== Your task ==
Each line from the one containing "world := tt;" through the final line below must be reproduced exactly, and no others.

== Dataset excerpts ==
——————
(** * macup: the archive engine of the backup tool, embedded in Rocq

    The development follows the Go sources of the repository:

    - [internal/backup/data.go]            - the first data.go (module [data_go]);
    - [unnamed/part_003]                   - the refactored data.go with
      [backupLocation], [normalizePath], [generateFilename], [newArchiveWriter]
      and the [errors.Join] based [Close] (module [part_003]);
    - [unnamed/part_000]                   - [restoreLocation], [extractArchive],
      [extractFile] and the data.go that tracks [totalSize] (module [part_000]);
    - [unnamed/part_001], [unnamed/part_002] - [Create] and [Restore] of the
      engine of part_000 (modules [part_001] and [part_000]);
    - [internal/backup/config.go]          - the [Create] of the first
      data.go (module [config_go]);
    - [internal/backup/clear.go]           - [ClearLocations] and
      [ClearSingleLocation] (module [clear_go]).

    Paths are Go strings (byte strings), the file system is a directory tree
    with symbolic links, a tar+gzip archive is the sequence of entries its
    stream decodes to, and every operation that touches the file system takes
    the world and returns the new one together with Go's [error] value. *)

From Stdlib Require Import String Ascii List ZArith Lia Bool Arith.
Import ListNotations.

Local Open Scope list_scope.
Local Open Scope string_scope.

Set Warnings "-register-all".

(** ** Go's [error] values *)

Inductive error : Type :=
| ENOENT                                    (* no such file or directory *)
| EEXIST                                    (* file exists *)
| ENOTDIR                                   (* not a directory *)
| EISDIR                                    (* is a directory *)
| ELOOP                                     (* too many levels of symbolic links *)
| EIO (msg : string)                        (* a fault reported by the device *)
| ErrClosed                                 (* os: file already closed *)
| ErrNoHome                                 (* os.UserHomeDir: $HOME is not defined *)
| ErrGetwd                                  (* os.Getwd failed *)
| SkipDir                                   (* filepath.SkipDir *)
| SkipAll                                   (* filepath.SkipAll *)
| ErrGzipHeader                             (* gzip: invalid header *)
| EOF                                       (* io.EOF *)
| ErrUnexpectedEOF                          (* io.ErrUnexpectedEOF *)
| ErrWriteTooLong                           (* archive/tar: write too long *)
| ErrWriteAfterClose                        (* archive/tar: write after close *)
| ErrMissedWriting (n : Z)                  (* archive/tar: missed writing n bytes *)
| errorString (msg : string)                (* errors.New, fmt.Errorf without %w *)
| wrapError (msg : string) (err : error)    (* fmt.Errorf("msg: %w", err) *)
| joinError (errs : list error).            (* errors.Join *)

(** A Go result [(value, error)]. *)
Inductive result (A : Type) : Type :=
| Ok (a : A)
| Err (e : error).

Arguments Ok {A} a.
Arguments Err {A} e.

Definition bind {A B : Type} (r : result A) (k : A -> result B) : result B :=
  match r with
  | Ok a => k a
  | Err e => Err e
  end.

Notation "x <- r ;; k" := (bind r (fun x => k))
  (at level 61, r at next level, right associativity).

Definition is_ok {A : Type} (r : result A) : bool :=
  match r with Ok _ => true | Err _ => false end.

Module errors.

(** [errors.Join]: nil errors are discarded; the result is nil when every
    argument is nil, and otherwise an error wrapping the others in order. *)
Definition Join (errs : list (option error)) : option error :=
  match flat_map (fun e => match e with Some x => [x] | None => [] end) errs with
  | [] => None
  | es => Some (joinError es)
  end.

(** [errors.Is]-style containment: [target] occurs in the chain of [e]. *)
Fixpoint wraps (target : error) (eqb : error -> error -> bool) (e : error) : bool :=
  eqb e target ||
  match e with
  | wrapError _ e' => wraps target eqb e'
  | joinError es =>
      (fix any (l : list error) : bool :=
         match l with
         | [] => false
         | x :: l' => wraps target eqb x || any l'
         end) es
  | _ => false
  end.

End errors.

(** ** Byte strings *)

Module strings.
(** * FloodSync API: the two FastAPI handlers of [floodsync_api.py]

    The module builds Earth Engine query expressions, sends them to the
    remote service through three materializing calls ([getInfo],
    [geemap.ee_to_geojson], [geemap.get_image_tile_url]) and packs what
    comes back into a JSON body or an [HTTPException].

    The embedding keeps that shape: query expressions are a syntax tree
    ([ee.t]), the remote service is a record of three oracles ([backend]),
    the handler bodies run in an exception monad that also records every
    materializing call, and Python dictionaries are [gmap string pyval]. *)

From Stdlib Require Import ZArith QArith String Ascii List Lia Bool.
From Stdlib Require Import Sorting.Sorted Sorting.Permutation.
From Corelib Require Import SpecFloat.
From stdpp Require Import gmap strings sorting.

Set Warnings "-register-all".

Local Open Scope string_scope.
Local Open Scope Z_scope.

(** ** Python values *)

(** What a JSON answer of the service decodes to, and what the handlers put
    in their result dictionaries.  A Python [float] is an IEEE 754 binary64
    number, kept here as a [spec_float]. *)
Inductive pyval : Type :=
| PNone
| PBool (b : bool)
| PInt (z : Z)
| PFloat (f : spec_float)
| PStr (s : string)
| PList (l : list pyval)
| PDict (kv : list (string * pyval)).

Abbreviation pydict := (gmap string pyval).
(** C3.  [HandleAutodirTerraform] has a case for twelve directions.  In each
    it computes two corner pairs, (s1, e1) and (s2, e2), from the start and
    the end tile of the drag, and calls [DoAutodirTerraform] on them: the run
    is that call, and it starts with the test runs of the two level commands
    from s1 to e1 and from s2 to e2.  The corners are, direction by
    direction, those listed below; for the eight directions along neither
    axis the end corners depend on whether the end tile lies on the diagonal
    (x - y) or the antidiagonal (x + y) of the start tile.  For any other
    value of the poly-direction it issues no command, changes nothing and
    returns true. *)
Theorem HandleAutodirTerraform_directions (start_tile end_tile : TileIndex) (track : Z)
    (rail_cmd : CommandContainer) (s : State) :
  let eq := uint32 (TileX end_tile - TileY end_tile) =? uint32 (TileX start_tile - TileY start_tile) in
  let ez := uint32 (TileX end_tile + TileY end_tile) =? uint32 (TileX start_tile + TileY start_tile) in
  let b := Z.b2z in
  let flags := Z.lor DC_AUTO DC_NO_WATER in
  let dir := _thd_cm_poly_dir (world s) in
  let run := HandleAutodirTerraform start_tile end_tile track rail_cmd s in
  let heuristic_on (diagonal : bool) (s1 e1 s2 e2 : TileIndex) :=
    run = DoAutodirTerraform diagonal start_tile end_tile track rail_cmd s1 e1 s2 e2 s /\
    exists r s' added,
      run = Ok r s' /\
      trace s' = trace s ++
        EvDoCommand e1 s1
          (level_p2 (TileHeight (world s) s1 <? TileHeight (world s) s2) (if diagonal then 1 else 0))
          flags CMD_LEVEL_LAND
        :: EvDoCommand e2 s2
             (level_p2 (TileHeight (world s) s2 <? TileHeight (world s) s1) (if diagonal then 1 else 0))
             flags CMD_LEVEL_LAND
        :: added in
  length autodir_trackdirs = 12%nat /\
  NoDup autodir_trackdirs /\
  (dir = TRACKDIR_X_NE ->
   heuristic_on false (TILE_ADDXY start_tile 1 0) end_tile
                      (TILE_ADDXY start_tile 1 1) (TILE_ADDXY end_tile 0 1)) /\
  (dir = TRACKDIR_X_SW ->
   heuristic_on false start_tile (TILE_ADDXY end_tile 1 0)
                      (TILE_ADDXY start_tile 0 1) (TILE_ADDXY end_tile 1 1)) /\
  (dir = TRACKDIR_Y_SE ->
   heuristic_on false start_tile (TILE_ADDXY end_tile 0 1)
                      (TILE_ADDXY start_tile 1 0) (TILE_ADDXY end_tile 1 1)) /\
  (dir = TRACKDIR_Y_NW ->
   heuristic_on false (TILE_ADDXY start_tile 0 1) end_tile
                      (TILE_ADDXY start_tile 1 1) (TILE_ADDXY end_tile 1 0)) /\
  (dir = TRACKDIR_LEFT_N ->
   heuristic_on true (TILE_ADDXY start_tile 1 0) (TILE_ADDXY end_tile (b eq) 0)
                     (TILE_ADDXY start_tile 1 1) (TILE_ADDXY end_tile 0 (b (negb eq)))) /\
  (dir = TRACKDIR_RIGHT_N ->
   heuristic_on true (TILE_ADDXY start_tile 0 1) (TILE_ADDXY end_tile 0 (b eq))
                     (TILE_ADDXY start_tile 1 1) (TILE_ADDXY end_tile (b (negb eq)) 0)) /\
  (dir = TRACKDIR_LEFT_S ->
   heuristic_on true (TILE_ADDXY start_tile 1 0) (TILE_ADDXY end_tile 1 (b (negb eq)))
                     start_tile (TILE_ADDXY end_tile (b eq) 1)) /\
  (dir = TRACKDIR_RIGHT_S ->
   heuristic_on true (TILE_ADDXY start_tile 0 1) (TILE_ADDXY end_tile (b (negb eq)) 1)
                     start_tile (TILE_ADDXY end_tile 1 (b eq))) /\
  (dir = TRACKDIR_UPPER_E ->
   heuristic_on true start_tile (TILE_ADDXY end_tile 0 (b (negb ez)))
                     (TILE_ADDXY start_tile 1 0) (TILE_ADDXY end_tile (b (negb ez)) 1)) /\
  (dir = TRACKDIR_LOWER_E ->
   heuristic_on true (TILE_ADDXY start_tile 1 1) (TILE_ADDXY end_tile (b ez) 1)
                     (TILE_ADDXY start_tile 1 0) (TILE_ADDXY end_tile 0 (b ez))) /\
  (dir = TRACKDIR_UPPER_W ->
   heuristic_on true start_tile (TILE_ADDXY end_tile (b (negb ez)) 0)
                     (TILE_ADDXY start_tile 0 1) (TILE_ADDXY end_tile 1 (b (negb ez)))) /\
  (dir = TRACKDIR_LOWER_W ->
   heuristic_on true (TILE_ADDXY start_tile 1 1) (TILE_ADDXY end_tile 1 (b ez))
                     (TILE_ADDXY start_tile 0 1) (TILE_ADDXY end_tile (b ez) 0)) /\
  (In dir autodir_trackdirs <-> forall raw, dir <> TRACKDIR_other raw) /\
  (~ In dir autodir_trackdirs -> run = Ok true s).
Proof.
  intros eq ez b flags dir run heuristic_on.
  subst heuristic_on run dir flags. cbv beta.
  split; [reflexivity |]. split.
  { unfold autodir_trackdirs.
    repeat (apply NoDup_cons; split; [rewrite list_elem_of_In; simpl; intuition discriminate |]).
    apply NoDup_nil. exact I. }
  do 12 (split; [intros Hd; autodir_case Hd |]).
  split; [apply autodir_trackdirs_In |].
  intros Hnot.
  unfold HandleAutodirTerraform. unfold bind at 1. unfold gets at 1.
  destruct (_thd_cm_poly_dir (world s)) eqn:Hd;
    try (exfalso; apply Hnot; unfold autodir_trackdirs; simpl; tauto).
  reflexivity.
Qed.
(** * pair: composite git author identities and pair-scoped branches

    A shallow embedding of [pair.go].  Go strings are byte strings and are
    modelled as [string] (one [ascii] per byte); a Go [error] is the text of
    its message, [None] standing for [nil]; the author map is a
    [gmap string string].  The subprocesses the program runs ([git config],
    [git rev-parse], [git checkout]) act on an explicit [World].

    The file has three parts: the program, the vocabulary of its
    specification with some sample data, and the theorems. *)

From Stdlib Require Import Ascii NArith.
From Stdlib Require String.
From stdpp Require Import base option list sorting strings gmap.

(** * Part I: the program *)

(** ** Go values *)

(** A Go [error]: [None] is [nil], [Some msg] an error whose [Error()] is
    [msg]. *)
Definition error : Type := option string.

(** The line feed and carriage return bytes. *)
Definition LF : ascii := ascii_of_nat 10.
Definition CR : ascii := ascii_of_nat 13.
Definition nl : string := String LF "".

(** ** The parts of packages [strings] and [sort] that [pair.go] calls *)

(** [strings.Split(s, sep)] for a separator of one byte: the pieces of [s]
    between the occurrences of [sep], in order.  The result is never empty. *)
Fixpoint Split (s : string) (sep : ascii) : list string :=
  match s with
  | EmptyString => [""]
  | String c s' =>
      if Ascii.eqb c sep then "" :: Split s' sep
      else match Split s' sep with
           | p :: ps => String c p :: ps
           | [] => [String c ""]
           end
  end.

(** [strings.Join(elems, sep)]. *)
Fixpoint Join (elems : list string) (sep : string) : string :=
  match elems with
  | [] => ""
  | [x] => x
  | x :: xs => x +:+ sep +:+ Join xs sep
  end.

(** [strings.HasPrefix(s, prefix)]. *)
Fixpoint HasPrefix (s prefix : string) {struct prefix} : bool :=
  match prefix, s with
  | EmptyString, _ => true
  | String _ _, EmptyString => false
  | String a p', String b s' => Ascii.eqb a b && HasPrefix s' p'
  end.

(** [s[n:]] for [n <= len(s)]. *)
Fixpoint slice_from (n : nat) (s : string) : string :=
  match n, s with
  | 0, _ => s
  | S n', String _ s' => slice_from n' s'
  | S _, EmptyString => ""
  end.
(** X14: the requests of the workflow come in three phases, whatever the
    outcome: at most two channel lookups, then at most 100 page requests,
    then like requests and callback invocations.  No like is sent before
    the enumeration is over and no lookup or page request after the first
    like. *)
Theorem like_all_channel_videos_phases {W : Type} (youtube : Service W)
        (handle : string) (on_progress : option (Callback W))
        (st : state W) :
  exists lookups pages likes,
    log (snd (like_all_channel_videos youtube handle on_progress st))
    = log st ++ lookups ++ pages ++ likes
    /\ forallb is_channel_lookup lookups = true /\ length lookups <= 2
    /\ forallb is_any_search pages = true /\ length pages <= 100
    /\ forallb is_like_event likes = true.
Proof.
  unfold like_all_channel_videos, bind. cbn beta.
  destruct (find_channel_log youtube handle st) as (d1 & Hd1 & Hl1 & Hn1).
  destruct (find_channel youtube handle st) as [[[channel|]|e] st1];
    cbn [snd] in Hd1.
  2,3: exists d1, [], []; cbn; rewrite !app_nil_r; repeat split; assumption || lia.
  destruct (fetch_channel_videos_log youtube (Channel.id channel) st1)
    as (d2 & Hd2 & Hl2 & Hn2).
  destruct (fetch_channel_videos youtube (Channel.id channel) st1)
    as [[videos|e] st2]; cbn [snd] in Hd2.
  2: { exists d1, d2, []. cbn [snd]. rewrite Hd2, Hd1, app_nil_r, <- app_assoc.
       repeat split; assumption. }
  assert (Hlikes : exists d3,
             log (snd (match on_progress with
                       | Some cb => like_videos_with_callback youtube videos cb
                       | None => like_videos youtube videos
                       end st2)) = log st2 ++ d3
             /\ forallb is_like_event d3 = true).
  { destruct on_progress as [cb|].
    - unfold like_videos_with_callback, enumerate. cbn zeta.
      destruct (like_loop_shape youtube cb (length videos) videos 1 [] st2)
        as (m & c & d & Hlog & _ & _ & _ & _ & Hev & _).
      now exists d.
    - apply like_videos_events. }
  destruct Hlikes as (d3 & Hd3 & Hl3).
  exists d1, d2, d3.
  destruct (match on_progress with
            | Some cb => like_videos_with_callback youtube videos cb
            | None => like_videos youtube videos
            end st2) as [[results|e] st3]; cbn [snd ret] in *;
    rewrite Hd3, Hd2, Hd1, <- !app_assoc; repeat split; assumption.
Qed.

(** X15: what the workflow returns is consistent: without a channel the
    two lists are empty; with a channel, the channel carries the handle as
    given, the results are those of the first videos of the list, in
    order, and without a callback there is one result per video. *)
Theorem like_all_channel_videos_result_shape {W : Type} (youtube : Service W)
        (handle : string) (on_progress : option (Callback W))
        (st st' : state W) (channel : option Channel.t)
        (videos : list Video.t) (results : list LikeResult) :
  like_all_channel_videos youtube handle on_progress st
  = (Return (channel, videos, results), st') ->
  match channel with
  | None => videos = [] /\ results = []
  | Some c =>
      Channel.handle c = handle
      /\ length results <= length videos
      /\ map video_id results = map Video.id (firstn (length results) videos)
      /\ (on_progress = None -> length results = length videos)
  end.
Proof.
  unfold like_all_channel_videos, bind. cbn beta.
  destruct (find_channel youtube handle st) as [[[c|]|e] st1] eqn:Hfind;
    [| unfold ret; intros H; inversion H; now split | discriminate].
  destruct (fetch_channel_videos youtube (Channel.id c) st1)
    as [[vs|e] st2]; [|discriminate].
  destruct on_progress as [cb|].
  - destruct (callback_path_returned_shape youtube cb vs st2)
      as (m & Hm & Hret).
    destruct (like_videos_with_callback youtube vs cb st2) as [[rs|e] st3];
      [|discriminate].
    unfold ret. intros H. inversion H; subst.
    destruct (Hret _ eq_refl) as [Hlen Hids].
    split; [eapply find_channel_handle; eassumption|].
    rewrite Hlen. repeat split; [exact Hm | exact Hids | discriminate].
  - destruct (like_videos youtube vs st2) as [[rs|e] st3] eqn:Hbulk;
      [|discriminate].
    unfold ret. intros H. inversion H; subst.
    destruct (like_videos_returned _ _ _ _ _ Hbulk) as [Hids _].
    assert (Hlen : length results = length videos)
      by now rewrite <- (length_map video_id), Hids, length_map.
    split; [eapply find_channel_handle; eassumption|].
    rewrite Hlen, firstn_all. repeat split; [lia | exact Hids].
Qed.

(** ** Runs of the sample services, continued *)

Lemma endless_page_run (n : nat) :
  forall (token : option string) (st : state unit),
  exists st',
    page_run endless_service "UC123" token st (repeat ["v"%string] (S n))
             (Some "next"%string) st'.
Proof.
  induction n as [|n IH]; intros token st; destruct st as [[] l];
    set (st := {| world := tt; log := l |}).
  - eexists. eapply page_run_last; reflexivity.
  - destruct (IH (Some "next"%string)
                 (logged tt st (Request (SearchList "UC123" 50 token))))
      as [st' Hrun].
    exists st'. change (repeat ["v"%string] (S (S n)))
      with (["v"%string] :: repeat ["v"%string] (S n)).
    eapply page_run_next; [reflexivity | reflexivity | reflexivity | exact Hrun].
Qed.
——————
== Answer to this problem ==
    set (st := {| world := tt; log := l |}).
  - eexists. eapply page_run_last; reflexivity.
  - destruct (IH (Some "next"%string)
                 (logged tt st (Request (SearchList "UC123" 50 token))))
      as [st' Hrun].
    exists st'. change (repeat ["v"%string] (S (S n)))
      with (["v"%string] :: repeat ["v"%string] (S n)).
    eapply page_run_next; [reflexivity | reflexivity | reflexivity | exact Hrun].
Qed.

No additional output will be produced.